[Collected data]
****************************************

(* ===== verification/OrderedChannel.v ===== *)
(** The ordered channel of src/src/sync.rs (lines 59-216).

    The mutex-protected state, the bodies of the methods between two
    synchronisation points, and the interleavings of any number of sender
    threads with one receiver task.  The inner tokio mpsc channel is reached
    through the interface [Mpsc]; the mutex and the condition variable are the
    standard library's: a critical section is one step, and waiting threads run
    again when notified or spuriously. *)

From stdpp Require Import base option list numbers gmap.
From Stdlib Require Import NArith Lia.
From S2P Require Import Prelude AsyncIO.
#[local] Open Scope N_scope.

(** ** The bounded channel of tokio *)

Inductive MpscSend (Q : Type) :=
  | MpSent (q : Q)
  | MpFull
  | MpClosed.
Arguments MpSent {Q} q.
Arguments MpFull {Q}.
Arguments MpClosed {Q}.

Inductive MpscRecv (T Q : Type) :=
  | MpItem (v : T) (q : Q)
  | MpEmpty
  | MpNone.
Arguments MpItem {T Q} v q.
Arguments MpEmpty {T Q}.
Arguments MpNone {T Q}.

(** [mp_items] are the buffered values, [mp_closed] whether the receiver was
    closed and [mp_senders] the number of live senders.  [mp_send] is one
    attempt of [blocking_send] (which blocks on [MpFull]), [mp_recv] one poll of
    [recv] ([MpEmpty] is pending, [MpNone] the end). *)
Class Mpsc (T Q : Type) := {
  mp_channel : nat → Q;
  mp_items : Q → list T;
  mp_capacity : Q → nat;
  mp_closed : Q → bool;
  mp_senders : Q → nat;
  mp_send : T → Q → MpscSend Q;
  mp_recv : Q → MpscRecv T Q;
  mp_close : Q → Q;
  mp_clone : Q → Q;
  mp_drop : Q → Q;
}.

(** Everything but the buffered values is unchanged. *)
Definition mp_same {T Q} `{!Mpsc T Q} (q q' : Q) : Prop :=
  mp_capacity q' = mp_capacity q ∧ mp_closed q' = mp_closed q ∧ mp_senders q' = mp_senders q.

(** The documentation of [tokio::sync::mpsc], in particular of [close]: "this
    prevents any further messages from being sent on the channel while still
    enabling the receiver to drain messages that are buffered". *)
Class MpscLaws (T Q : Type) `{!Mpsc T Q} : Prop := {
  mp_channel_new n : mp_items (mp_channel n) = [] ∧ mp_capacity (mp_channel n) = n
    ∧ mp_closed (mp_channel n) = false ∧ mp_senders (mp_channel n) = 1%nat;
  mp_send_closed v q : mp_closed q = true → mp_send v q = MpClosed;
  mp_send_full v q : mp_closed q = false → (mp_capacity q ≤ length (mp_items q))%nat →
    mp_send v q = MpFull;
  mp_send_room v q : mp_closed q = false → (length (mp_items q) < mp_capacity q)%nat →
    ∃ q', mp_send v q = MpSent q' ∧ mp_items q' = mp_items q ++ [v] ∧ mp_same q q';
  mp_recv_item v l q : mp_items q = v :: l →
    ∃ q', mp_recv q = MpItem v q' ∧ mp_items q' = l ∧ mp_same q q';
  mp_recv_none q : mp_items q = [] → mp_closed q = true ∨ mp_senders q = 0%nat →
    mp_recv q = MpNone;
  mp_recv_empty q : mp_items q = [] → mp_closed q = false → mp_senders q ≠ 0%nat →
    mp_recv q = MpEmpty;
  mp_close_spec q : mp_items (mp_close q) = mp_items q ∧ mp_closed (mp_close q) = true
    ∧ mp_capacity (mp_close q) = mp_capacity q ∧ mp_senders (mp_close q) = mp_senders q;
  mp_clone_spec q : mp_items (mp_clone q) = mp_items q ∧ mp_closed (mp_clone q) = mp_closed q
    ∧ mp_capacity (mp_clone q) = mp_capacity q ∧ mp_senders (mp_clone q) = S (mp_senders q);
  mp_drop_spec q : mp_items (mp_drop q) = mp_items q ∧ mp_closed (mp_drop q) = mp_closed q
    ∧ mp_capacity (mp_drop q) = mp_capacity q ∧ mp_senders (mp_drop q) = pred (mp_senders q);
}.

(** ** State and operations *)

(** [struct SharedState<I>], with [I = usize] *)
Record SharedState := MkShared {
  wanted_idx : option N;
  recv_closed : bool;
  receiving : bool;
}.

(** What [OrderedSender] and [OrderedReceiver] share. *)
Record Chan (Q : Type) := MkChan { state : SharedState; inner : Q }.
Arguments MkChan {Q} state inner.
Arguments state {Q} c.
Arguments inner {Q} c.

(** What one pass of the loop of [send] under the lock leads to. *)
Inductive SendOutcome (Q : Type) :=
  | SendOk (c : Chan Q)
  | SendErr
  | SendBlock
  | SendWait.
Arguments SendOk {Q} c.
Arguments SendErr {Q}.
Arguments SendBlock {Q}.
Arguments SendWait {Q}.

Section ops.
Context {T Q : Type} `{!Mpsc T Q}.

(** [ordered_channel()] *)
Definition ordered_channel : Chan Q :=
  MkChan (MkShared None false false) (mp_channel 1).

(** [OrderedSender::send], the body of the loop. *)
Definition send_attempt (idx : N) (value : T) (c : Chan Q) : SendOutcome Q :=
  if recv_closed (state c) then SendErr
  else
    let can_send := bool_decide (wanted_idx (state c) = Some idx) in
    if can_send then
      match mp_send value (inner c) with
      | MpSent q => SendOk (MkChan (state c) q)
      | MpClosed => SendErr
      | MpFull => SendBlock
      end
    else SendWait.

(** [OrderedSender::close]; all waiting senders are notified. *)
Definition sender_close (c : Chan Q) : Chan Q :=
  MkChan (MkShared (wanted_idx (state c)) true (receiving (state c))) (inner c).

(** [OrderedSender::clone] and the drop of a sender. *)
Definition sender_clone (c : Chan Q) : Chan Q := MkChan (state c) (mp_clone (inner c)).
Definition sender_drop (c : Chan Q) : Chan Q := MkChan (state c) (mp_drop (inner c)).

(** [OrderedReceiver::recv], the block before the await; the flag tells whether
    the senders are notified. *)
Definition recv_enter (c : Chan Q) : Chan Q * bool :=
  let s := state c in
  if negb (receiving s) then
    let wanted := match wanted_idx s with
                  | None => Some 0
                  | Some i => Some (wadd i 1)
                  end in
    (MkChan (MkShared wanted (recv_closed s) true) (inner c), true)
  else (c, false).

****************************************

§ To do
Across the entries above, find each line with the word "MpscSend" and please copy it out.

§ Task output
Inductive MpscSend (Q : Type) :=
  mp_send : T → Q → MpscSend Q;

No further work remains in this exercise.